Mobile app version of vmapp.org
Login or Join
Reiling115

: What does it mean when a User-Agent has another User-Agent inside it? Basically, sometimes the user-agent will have its normal user-agent displayed, then at the end it will have the "User-Agent:

@Reiling115

Posted in: #Browsers #CrossBrowser #HttpHeaders #InternetExplorer6 #UserAgent

Basically, sometimes the user-agent will have its normal user-agent displayed, then at the end it will have the "User-Agent: " tag displayed, and right after it another user-agent is shown. Sometimes, the second user-agent is just appended to the first one without the "User-Agent: " tag.

Here are some samples I've seen: The first few contain the "User-Agent: " tag in the middle somewhere, and I've changed its font to make it easier to to see.


Mozilla/4.0 (compatible; MSIE 7.0; Windows NT 6.0; Trident/4.0; GTB6;
User-agent: Mozilla/4.0 (compatible; MSIE 6.0; Windows NT 5.1; SV1);
SLCC1; .NET CLR 2.0.50727; .NET CLR 3.0.04506)

Mozilla/4.0 (compatible; MSIE 8.0; Windows NT 5.1; Trident/4.0; GTB6;
MRA 5.10 (build 5339); User-agent: Mozilla/4.0 (compatible; MSIE 6.0;
Windows NT 5.1; SV1); .NET CLR 1.1.4322; .NET CLR 2.0.50727)

Mozilla/4.0 (compatible; MSIE 8.0; Windows NT 5.1; Trident/4.0;
User-agent: Mozilla/4.0 (compatible; MSIE 6.0; Windows NT 5.1; SV1);
.NET CLR 2.0.50727; .NET CLR 3.0.4506.2152; .NET CLR 3.5.30729)

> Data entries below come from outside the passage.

(** * A caching DNS forwarder: model of [DNS/dns_server.py]

    The server listens on a UDP socket, answers repeated queries from a
    dictionary guarded by one lock and forwards everything else to a single
    upstream resolver.  This file embeds the three functions of the core
    ([forward_query], [handle_client], [run_dns_server]) as programs of a
    small monad (shared cache, trace of calls, Python exceptions and early
    [return]) and proves the properties of the design document about them.

    What the program takes from the outside world (the clock, the results of
    socket calls) is supplied by an environment record; what it does to the
    outside world is recorded, call by call, in a trace of events. *)

From Stdlib Require Import ZArith QArith List.
From Stdlib Require Import Strings.Byte.
From stdpp Require Import base option gmap strings list.

Local Open Scope Z_scope.

(** ** Data *)

(** Python [bytes]. *)
Abbreviation bytes := (list byte).

(** A socket address [(host, port)]. *)
Abbreviation address := (string * Z)%type.

(** The exceptions (all subclasses of [Exception]) that the library calls of
    the program raise. *)
Inductive exn : Type :=
| DNSError          (* dnslib: malformed packet, or a record that cannot be packed *)
| SocketTimeout     (* socket.timeout *)
| OSError           (* any other socket failure *)
| PermissionError   (* bind to a privileged port *)
| KeyError          (* subscript of a missing dictionary key *)
| RuntimeError      (* threading: cannot start a new thread *)
| UnboundLocalError.  (* a local variable read before it was assigned *)

(** *** Configuration *)

Definition HOST : string := "0.0.0.0".
Definition PORT : Z := 53.
Definition UPSTREAM_DNS : string := "8.8.8.8".
Definition UPSTREAM_PORT : Z := 53.
Definition SOCKET_TIMEOUT : Q := 3.

(** *** The parsed form of a packet (dnslib's [DNSRecord])

    Only the shape of the record is fixed here; how bytes become a record
    and back belongs to the library and is an interface, [Dnslib], below. *)

Record DNSHeader := mkHeader {
  hdr_id : Z;        (* transaction id *)
  hdr_bitmap : Z;    (* the sixteen flag bits *)
  hdr_q : Z; hdr_a : Z; hdr_auth : Z; hdr_ar : Z   (* section counts *)
}.

Record DNSQuestion := mkQuestion {
  qname : string;    (* the name as [str] prints it *)
  qtype : Z;
  qclass : Z
}.

Record RR := mkRR {
  rname : string;
  rtype : Z;
  rclass : Z;
  ttl : Z;
  rdata : bytes
}.

Record DNSRecord := mkRecord {
  header : DNSHeader;
  questions : list DNSQuestion;
  rr : list RR;      (* answer section *)
  auth : list RR;
  ar : list RR
}.

(** [record.q]: the first question, or a default question when the packet
    has none. *)
Definition q (r : DNSRecord) : DNSQuestion :=
  match questions r with
  | qu :: _ => qu
  | [] => mkQuestion "." 1 1
  end.

(** [record.header.id = i] *)
Definition set_header_id (r : DNSRecord) (i : Z) : DNSRecord :=
  let h := header r in
  mkRecord (mkHeader i (hdr_bitmap h) (hdr_q h) (hdr_a h) (hdr_auth h) (hdr_ar h))
           (questions r) (rr r) (auth r) (ar r).

(** The two entry points of dnslib the server calls.  [None] stands for the
    call raising [DNSError]. *)
Class Dnslib := {
  DNSRecord_parse : bytes → option DNSRecord;
  DNSRecord_pack : DNSRecord → option bytes
}.

(** [time.time()] yields a float; the server only compares two instants
    and adds an integer number of seconds to one. *)
Class Clock (Instant : Type) := {
  time_ltb : Instant → Instant → bool;
  time_add : Instant → Z → Instant
}.

(** ** Events *)

Inductive sock : Type :=
| ServerSocket      (* the bound listening socket *)
| UpstreamSocket.   (* the socket [forward_query] creates for one exchange *)

Inductive log_msg : Type :=
| LogListening (host : string) (port : Z)
| LogPermissionDenied
| LogHandlerError (addr : address) (e : exn)
| LogServerError (e : exn).

Inductive event (Instant : Type) : Type :=
| EvLockAcquire
| EvLockRelease
| EvCacheIn (k : string * Z)                      (* [k in cache] *)
| EvCacheGet (k : string * Z)                     (* [cache[k]] *)
| EvCacheDel (k : string * Z)                     (* [del cache[k]] *)
| EvCacheSet (k : string * Z) (v : bytes * Instant)  (* [cache[k] = v] *)
| EvSocket (s : sock)                             (* [socket.socket(AF_INET, SOCK_DGRAM)] *)
| EvSetTimeout (s : sock) (t : Q)
| EvBind (s : sock) (a : address)
| EvSendTo (s : sock) (data : bytes) (a : address) (sent : bool)
| EvRecvFrom (s : sock) (bufsize : Z)
| EvClose (s : sock)
| EvThreadStart (data : bytes) (a : address)      (* a handler thread is started *)
| EvPrint (m : log_msg)                           (* [print(m)]: a write to [sys.stdout] *)
| EvExit (code : Z).                              (* [os._exit] *)

Arguments EvLockAcquire {Instant}.
Arguments EvLockRelease {Instant}.
Arguments EvCacheIn {Instant} k.
Arguments EvCacheGet {Instant} k.
Arguments EvCacheDel {Instant} k.
Arguments EvCacheSet {Instant} k v.
Arguments EvSocket {Instant} s.
Arguments EvSetTimeout {Instant} s t.
Arguments EvBind {Instant} s a.
Arguments EvSendTo {Instant} s data a sent.
Arguments EvRecvFrom {Instant} s bufsize.
Arguments EvClose {Instant} s.
Arguments EvThreadStart {Instant} data a.
Arguments EvPrint {Instant} m.
Arguments EvExit {Instant} code.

Mozilla/4.0 (compatible; MSIE 8.0; Windows NT 5.1; Trident/4.0;
User-agent: Mozilla/4.0 (compatible; MSIE 6.0; Windows NT 5.1; SV1);
.NET CLR 1.1.4322; .NET CLR 2.0.50727; .NET CLR 3.0.4506.2152)


Here are some without the "User-Agent: " tag in the middle, but just two user agents that seem stiched together.


Mozilla/4.0 (compatible; MSIE 8.0; Windows NT 6.0; Trident/4.0;
Mozilla/4.0 (compatible; MSIE 6.0; Windows NT 5.1; SV1); .NET CLR
3.5.30729)

Mozilla/4.0 (compatible; MSIE 8.0; Windows NT 5.1; Trident/4.0; GTB6;
IPMS/6568080A-04A5AD839A9; TCO_20090713170733; Mozilla/4.0
(compatible; MSIE 6.0; Windows NT 5.1; SV1); InfoPath.2)


Now, just to add a few notes to this. I understand that the "User-Agent: " tag is normally a header, and what follows a typical "User-Agent: " string sequence is the actual user agent that is sent to servers etc, but normally the "User-Agent: " string should not be part of the actual user agent, that is more like the pre-fix or a tag indicating that what follows will be the actual user agent.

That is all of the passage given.